This exercise calls for the line with "destruct (create_inv n", the line with "destruct (sched_enqueue_inv n", and all lines between them in the material below, output exactly and with no other lines.

+---+

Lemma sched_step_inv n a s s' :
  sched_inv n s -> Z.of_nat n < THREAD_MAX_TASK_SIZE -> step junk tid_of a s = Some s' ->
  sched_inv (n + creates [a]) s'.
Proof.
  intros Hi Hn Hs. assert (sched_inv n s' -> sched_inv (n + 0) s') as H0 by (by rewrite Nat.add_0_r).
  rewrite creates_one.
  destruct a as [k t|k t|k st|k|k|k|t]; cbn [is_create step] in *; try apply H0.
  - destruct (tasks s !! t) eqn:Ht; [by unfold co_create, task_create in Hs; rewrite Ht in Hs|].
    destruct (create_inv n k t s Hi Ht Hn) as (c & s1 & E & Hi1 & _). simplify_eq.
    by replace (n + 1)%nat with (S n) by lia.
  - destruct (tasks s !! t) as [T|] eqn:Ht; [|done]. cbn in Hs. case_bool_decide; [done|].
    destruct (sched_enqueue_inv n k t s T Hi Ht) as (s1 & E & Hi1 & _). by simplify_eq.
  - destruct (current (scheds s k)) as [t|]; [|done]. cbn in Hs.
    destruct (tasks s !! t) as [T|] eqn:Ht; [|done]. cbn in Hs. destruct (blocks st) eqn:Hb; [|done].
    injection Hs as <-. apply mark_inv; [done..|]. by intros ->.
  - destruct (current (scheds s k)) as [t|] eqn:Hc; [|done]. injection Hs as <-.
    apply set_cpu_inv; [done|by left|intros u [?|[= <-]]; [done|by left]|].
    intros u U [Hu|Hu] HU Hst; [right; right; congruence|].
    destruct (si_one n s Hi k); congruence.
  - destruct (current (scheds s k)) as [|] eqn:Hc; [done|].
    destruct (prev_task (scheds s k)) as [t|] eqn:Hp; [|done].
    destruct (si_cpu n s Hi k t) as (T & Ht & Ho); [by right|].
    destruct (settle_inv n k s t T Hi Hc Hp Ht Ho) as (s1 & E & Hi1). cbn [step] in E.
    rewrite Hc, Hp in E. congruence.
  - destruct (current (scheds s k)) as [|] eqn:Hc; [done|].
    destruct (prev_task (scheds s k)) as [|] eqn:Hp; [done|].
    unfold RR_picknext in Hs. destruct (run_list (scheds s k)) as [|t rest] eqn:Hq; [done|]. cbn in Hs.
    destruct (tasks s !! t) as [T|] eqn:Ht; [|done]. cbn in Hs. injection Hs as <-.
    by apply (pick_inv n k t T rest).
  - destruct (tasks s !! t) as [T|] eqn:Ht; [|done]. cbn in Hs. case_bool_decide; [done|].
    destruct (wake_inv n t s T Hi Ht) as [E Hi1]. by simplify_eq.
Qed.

+---+

▶ **Your response**
    destruct (create_inv n k t s Hi Ht Hn) as (c & s1 & E & Hi1 & _). simplify_eq.
    by replace (n + 1)%nat with (S n) by lia.
  - destruct (tasks s !! t) as [T|] eqn:Ht; [|done]. cbn in Hs. case_bool_decide; [done|].
    destruct (sched_enqueue_inv n k t s T Hi Ht) as (s1 & E & Hi1 & _). by simplify_eq.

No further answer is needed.